• **Problem requirements**: When you write the records again, keep every line exactly as it was.

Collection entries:
━━━━━━━━━━━━━━━━━━━━

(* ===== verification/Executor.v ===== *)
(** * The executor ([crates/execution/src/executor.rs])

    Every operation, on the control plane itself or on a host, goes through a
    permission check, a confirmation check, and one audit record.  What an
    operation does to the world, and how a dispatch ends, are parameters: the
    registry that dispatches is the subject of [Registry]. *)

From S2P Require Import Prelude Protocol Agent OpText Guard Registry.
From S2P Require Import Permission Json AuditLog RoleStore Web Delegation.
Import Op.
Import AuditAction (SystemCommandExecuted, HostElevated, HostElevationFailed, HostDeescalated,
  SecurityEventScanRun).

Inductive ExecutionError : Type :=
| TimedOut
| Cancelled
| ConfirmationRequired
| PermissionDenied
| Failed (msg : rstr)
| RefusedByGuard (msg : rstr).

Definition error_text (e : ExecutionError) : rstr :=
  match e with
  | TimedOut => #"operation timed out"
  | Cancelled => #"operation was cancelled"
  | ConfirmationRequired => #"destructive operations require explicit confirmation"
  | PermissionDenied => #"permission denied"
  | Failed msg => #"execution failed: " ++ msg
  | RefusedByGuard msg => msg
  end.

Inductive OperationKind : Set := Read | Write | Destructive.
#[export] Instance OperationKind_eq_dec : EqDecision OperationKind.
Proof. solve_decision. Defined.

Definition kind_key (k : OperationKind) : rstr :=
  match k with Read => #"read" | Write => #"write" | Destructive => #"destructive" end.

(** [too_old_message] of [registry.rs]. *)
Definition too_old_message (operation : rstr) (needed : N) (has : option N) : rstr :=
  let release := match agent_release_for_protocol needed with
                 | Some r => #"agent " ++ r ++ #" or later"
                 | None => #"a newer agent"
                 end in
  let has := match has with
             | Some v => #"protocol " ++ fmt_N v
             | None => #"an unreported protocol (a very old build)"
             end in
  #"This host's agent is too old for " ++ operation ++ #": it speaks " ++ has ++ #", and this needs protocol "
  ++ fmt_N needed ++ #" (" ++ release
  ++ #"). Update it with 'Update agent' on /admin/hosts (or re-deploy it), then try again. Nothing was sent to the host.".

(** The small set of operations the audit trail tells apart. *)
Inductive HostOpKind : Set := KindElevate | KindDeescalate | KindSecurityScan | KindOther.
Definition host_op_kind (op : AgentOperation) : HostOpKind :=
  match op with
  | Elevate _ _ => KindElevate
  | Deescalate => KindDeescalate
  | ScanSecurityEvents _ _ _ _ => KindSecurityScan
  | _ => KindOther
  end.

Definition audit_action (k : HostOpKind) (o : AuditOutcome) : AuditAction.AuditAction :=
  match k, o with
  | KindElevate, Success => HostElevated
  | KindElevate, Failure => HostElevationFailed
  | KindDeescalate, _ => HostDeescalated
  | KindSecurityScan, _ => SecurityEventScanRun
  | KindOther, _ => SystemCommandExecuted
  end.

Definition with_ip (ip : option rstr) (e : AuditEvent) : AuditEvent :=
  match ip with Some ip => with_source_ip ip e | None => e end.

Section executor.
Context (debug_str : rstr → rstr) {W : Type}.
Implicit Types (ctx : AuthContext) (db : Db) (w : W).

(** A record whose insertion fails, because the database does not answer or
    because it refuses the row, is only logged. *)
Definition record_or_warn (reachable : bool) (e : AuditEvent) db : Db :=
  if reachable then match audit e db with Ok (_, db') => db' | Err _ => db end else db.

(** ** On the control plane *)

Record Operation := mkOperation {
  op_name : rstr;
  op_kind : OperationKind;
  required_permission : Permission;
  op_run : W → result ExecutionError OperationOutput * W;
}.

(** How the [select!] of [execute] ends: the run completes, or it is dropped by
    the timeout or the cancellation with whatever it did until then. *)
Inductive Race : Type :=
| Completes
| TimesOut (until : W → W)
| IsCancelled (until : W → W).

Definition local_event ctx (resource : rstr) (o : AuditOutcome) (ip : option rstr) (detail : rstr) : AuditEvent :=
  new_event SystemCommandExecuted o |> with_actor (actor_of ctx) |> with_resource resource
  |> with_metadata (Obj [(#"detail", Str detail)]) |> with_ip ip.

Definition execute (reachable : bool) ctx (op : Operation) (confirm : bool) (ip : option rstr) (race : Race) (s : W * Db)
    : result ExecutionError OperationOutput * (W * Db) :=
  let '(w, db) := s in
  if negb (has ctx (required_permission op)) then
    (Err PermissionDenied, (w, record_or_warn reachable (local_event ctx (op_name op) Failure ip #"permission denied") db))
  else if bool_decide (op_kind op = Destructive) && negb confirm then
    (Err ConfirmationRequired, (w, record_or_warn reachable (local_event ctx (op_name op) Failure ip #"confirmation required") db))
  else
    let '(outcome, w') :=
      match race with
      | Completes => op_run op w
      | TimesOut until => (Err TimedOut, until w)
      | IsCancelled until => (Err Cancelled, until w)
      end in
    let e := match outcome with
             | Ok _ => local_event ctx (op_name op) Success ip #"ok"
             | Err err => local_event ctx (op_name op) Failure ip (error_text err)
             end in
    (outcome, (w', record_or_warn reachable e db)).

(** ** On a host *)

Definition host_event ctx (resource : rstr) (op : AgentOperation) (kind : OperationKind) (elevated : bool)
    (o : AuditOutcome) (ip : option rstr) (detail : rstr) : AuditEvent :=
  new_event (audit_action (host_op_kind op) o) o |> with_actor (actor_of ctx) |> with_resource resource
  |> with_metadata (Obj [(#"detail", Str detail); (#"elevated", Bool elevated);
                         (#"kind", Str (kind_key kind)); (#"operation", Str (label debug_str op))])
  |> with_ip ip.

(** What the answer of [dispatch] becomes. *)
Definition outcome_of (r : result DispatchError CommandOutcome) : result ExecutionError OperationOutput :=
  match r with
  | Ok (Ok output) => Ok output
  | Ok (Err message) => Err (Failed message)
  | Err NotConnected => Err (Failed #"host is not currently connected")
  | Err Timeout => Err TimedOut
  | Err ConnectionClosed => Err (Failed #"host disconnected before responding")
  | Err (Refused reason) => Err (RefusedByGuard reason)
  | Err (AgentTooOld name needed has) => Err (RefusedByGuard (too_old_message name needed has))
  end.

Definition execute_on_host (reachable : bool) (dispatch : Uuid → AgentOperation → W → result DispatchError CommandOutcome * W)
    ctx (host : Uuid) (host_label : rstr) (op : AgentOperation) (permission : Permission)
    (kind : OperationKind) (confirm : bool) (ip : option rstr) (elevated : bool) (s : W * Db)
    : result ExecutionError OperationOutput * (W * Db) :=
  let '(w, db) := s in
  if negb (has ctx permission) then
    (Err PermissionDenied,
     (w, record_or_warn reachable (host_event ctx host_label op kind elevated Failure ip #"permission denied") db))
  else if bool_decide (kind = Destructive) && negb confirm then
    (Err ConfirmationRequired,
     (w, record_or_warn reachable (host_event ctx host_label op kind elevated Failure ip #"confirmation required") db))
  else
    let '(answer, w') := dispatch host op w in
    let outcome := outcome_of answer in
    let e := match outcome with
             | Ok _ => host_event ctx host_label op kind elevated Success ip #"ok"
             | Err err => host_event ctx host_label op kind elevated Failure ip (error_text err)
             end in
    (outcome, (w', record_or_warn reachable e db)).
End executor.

━━━━━━━━━━━━━━━━━━━━

• **Solution for this problem**:
(* ===== verification/Executor.v ===== *)
(** * The executor ([crates/execution/src/executor.rs])

    Every operation, on the control plane itself or on a host, goes through a
    permission check, a confirmation check, and one audit record.  What an
    operation does to the world, and how a dispatch ends, are parameters: the
    registry that dispatches is the subject of [Registry]. *)

From S2P Require Import Prelude Protocol Agent OpText Guard Registry.
From S2P Require Import Permission Json AuditLog RoleStore Web Delegation.
Import Op.
Import AuditAction (SystemCommandExecuted, HostElevated, HostElevationFailed, HostDeescalated,
  SecurityEventScanRun).

Inductive ExecutionError : Type :=
| TimedOut
| Cancelled
| ConfirmationRequired
| PermissionDenied
| Failed (msg : rstr)
| RefusedByGuard (msg : rstr).

Definition error_text (e : ExecutionError) : rstr :=
  match e with
  | TimedOut => #"operation timed out"
  | Cancelled => #"operation was cancelled"
  | ConfirmationRequired => #"destructive operations require explicit confirmation"
  | PermissionDenied => #"permission denied"
  | Failed msg => #"execution failed: " ++ msg
  | RefusedByGuard msg => msg
  end.

Inductive OperationKind : Set := Read | Write | Destructive.
#[export] Instance OperationKind_eq_dec : EqDecision OperationKind.
Proof. solve_decision. Defined.

Definition kind_key (k : OperationKind) : rstr :=
  match k with Read => #"read" | Write => #"write" | Destructive => #"destructive" end.

(** [too_old_message] of [registry.rs]. *)
Definition too_old_message (operation : rstr) (needed : N) (has : option N) : rstr :=
  let release := match agent_release_for_protocol needed with
                 | Some r => #"agent " ++ r ++ #" or later"
                 | None => #"a newer agent"
                 end in
  let has := match has with
             | Some v => #"protocol " ++ fmt_N v
             | None => #"an unreported protocol (a very old build)"
             end in
  #"This host's agent is too old for " ++ operation ++ #": it speaks " ++ has ++ #", and this needs protocol "
  ++ fmt_N needed ++ #" (" ++ release
  ++ #"). Update it with 'Update agent' on /admin/hosts (or re-deploy it), then try again. Nothing was sent to the host.".

(** The small set of operations the audit trail tells apart. *)
Inductive HostOpKind : Set := KindElevate | KindDeescalate | KindSecurityScan | KindOther.
Definition host_op_kind (op : AgentOperation) : HostOpKind :=
  match op with
  | Elevate _ _ => KindElevate
  | Deescalate => KindDeescalate
  | ScanSecurityEvents _ _ _ _ => KindSecurityScan
  | _ => KindOther
  end.

Definition audit_action (k : HostOpKind) (o : AuditOutcome) : AuditAction.AuditAction :=
  match k, o with
  | KindElevate, Success => HostElevated
  | KindElevate, Failure => HostElevationFailed
  | KindDeescalate, _ => HostDeescalated
  | KindSecurityScan, _ => SecurityEventScanRun
  | KindOther, _ => SystemCommandExecuted
  end.

Definition with_ip (ip : option rstr) (e : AuditEvent) : AuditEvent :=
  match ip with Some ip => with_source_ip ip e | None => e end.

Section executor.
Context (debug_str : rstr → rstr) {W : Type}.
Implicit Types (ctx : AuthContext) (db : Db) (w : W).

(** A record whose insertion fails, because the database does not answer or
    because it refuses the row, is only logged. *)
Definition record_or_warn (reachable : bool) (e : AuditEvent) db : Db :=
  if reachable then match audit e db with Ok (_, db') => db' | Err _ => db end else db.

(** ** On the control plane *)

Record Operation := mkOperation {
  op_name : rstr;
  op_kind : OperationKind;
  required_permission : Permission;
  op_run : W → result ExecutionError OperationOutput * W;
}.

(** How the [select!] of [execute] ends: the run completes, or it is dropped by
    the timeout or the cancellation with whatever it did until then. *)
Inductive Race : Type :=
| Completes
| TimesOut (until : W → W)
| IsCancelled (until : W → W).

Definition local_event ctx (resource : rstr) (o : AuditOutcome) (ip : option rstr) (detail : rstr) : AuditEvent :=
  new_event SystemCommandExecuted o |> with_actor (actor_of ctx) |> with_resource resource
  |> with_metadata (Obj [(#"detail", Str detail)]) |> with_ip ip.

Definition execute (reachable : bool) ctx (op : Operation) (confirm : bool) (ip : option rstr) (race : Race) (s : W * Db)
    : result ExecutionError OperationOutput * (W * Db) :=
  let '(w, db) := s in
  if negb (has ctx (required_permission op)) then
    (Err PermissionDenied, (w, record_or_warn reachable (local_event ctx (op_name op) Failure ip #"permission denied") db))
  else if bool_decide (op_kind op = Destructive) && negb confirm then
    (Err ConfirmationRequired, (w, record_or_warn reachable (local_event ctx (op_name op) Failure ip #"confirmation required") db))
  else
    let '(outcome, w') :=
      match race with
      | Completes => op_run op w
      | TimesOut until => (Err TimedOut, until w)
      | IsCancelled until => (Err Cancelled, until w)
      end in
    let e := match outcome with
             | Ok _ => local_event ctx (op_name op) Success ip #"ok"
             | Err err => local_event ctx (op_name op) Failure ip (error_text err)
             end in
    (outcome, (w', record_or_warn reachable e db)).

(** ** On a host *)

Definition host_event ctx (resource : rstr) (op : AgentOperation) (kind : OperationKind) (elevated : bool)
    (o : AuditOutcome) (ip : option rstr) (detail : rstr) : AuditEvent :=
  new_event (audit_action (host_op_kind op) o) o |> with_actor (actor_of ctx) |> with_resource resource
  |> with_metadata (Obj [(#"detail", Str detail); (#"elevated", Bool elevated);
                         (#"kind", Str (kind_key kind)); (#"operation", Str (label debug_str op))])
  |> with_ip ip.

(** What the answer of [dispatch] becomes. *)
Definition outcome_of (r : result DispatchError CommandOutcome) : result ExecutionError OperationOutput :=
  match r with
  | Ok (Ok output) => Ok output
  | Ok (Err message) => Err (Failed message)
  | Err NotConnected => Err (Failed #"host is not currently connected")
  | Err Timeout => Err TimedOut
  | Err ConnectionClosed => Err (Failed #"host disconnected before responding")
  | Err (Refused reason) => Err (RefusedByGuard reason)
  | Err (AgentTooOld name needed has) => Err (RefusedByGuard (too_old_message name needed has))
  end.

Definition execute_on_host (reachable : bool) (dispatch : Uuid → AgentOperation → W → result DispatchError CommandOutcome * W)
    ctx (host : Uuid) (host_label : rstr) (op : AgentOperation) (permission : Permission)
    (kind : OperationKind) (confirm : bool) (ip : option rstr) (elevated : bool) (s : W * Db)
    : result ExecutionError OperationOutput * (W * Db) :=
  let '(w, db) := s in
  if negb (has ctx permission) then
    (Err PermissionDenied,
     (w, record_or_warn reachable (host_event ctx host_label op kind elevated Failure ip #"permission denied") db))
  else if bool_decide (kind = Destructive) && negb confirm then
    (Err ConfirmationRequired,
     (w, record_or_warn reachable (host_event ctx host_label op kind elevated Failure ip #"confirmation required") db))
  else
    let '(answer, w') := dispatch host op w in
    let outcome := outcome_of answer in
    let e := match outcome with
             | Ok _ => host_event ctx host_label op kind elevated Success ip #"ok"
             | Err err => host_event ctx host_label op kind elevated Failure ip (error_text err)
             end in
    (outcome, (w', record_or_warn reachable e db)).
End executor.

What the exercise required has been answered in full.